- Born: September 15, 1919 Changzhou, Jiangsu, China
- Died: December 15, 2019 (aged 100) San Diego, California, U.S.
- Citizenship: American
- Education: National Central University California Institute of Technology
- Known for: Bioengineering Biomechanics
- Spouse: Luna Yu Hsien-Shih
- Children: 2
- Awards: von Karman Medal (1976) Otto Laporte Award (1977) ASME Thurston Lecture Award (1985) ASME Timoshenko Medal (1991) National Medal of Science (2000) Jordan Allen Medal (1991) Russ Prize (2007)
- Scientific career
- Fields: Bioengineering Biomechanics
- Workplaces: California Institute of Technology UC San Diego
- Doctoral advisor: Ernest Sechler

= Yuan-Cheng Fung =

Chinese-American bioengineer and writer (1919–2019)

Yuan-Cheng "Bert" Fung (September 15, 1919 – December 15, 2019) was a Chinese-American bioengineer and writer. He is regarded as a founding figure of bioengineering, tissue engineering, and the "Founder of Modern Biomechanics".

==Biography==

Fung was born in Jiangsu Province, China in 1919. He earned a bachelor's degree in 1941 and a master's degree in 1943 from the National Central University (later renamed Nanjing University in mainland China and reinstated in Taiwan), and earned a Ph.D. from the California Institute of Technology in 1948. Fung was Professor Emeritus and Research Engineer at the University of California San Diego. He published prominent texts along with Pin Tong who was then at Hong Kong University of Science & Technology. Fung died at Jacobs Medical Center in San Diego, California, aged 100, on December 15, 2019.

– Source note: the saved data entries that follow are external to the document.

(** X18: for tool instances whose command and connection overrides are
    strings or absent, [create_mcp_trigger] sends one POST of the trigger;
    an API error of that request becomes the MCP error "Failed to create
    MCP trigger: ...", other exceptions are raised unchanged; on success a
    truthy [url] gives the success record (even when [err] is also set), else
    a truthy [err] raises an MCP error with that message, else the response
    body is returned as it is. *)
Theorem create_mcp_trigger_result api_domain net strx so name description ts pols log :
  name <> "" -> forallb wf_create_tool ts = true ->
  let rq := mk_req "POST" (base_url api_domain ++ "/workspace/v2/triggers")
     (Some (JObj [("name", JStr name); ("description", JStr description); ("kind", JStr "mcp");
                  ("commands", JArr (so (override_vals "command" ts)));
                  ("connections", JArr (so (override_vals "connection" ts)));
                  ("policies", JArr (map JStr (opt_list pols)));
                  ("mcpTriggerInfo", JObj [("toolInstances", JArr ts)])])) None None in
  snd (create_mcp_trigger api_domain net strx so name description (Some ts) pols log) = app log [rq] /\
  (forall e, request_outcome strx (base_url api_domain ++ "/workspace/v2/triggers") (net rq) = Raise e ->
     fst (create_mcp_trigger api_domain net strx so name description (Some ts) pols log) =
       Raise (if is_api_error e then MCPError (MExc "Failed to create MCP trigger: " e) (Some name) else e)) /\
  (forall r fs, net rq = NetResponse r -> response_ok r = true -> json_body r = Some (JObj fs) ->
     fst (create_mcp_trigger api_domain net strx so name description (Some ts) pols log) =
       if py_truthy (dict_get fs "url" JNull) then
         Ok (JObj [("success", JBool true); ("name", JStr name); ("url", dict_get fs "url" JNull);
                   ("apiToken", dict_get fs "apiToken" JNull);
                   ("message", JStr ("MCP trigger '" ++ name ++ "' created successfully"))])
       else if py_truthy (dict_get fs "err" JNull) then
         Raise (MCPError (MFmt "" (dict_get fs "err" JNull)) (Some name))
       else Ok (JObj fs)).
Proof.
  intros Hname Hwf rq.
  pose proof (wf_create_tool_hashable "command" ts (or_introl eq_refl) Hwf) as Hc.
  pose proof (wf_create_tool_hashable "connection" ts (or_intror eq_refl) Hwf) as Hn.
  unfold create_mcp_trigger. rewrite (eqb_neq_false _ _ Hname).
  mred. change (opt_list (Some ts)) with ts.
  rewrite (collect_overrides_wf ts [] [] log (wf_create_tool_wf ts Hwf)). mred.
  cbn [app].
  unfold py_list_set. rewrite (forallb_jstr_hashable _ Hc), (forallb_jstr_hashable _ Hn). mred.
  rewrite _request_eq. fold rq.
  split; [|split].
  - destruct (request_outcome _ _ _) as [r|e]; mred.
    + destruct (json_body r) as [j|]; mred; [|reflexivity].
      destruct j as [| | | | |fs]; mred; try reflexivity.
      destruct (py_truthy (dict_get fs "url" JNull)); mred; [reflexivity|].
      destruct (py_truthy (dict_get fs "err" JNull)); mred; [|reflexivity].
      destruct (assoc_lookup "err" fs); mred; try destruct (is_api_error _); reflexivity.
    + destruct (is_api_error e); reflexivity.
  - intros e He. rewrite He. destruct (is_api_error e); reflexivity.
  - intros r fs Hnet Hok Hj. rewrite Hnet, (request_outcome_ok _ _ _ Hok), Hj. mred.
    destruct (py_truthy (dict_get fs "url" JNull)); [reflexivity|].
    destruct (py_truthy (dict_get fs "err" JNull)) eqn:Ee; [|reflexivity].
    rewrite (dict_get_truthy fs "err" _ Ee eq_refl). reflexivity.
Qed.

Fung was married to Luna Yu Hsien-Shih, a former mathematician and cofounder of the UC San Diego International Center, until her death in 2017. The couple raised two children.

==Research==
He is the author of numerous books including Foundations of Solid Mechanics, Continuum Mechanics, and a series of books on Biomechanics. He is also one of the principal founders of the Journal of Biomechanics and was a past chair of the ASME International Applied Mechanics Division. In 1972, Fung established the Biomechanics Symposium under the American Society of Mechanical Engineers. This biannual summer meeting, first held at the Georgia Institute of Technology, became the annual Summer Bioengineering Conference. Fung and colleagues were also the first to recognize the importance of residual stress on arterial mechanical behavior.

===Fung's Law===
Fung's famous exponential strain constitutive equation for preconditioned soft tissues is
$w = \frac{1}{2}\left[q + c\left( e^Q -1 \right) \right]$
with
$q=a_{ijkl}E_{ij}E_{kl} \qquad Q=b_{ijkl}E_{ij}E_{kl}$
quadratic forms of Green-Lagrange strains $E_{ij}$ and $a_{ijkl}$, $b_{ijkl}$ and $c$ material constants. $w$ is a strain energy function per volume unit, which is the mechanical strain energy for a given temperature. Materials that follow this law are known as Fung-elastic.

==Honors and awards==
- Theodore von Karman Medal, 1976
- Otto Laporte Award, 1977
- Worcester Reed Warner Medal, 1984
- ASME Robert Henry Thurston Lecture Award, 1985
- Jean-Leonard-Marie Poiseuille Award, 1986
- ASME Timoshenko Medal, 1991
- Lissner Award for Bioengineering, from ASME
- Borelli Medal, from ASB
- Landis Award, from Microcirculation Society
- Alza Award, from BMES
- Melville Medal, 1994
- United States National Academy of Engineering Founders Award (NAE Founders Award), 1998
- National Medal of Science, 2000
- Fritz J. and Dolores H. Russ Prize, 2007 ("for the characterization and modeling of human tissue mechanics and function leading to prevention and mitigation of trauma.")
- Revelle Medal, from UC San Diego, 2016

Fung was elected to the United States National Academy of Sciences (1993), the National Academy of Engineering (1979), the Institute of Medicine (1991), the Academia Sinica (1968), and was a Foreign Member of the Chinese Academy of Sciences (1994 election).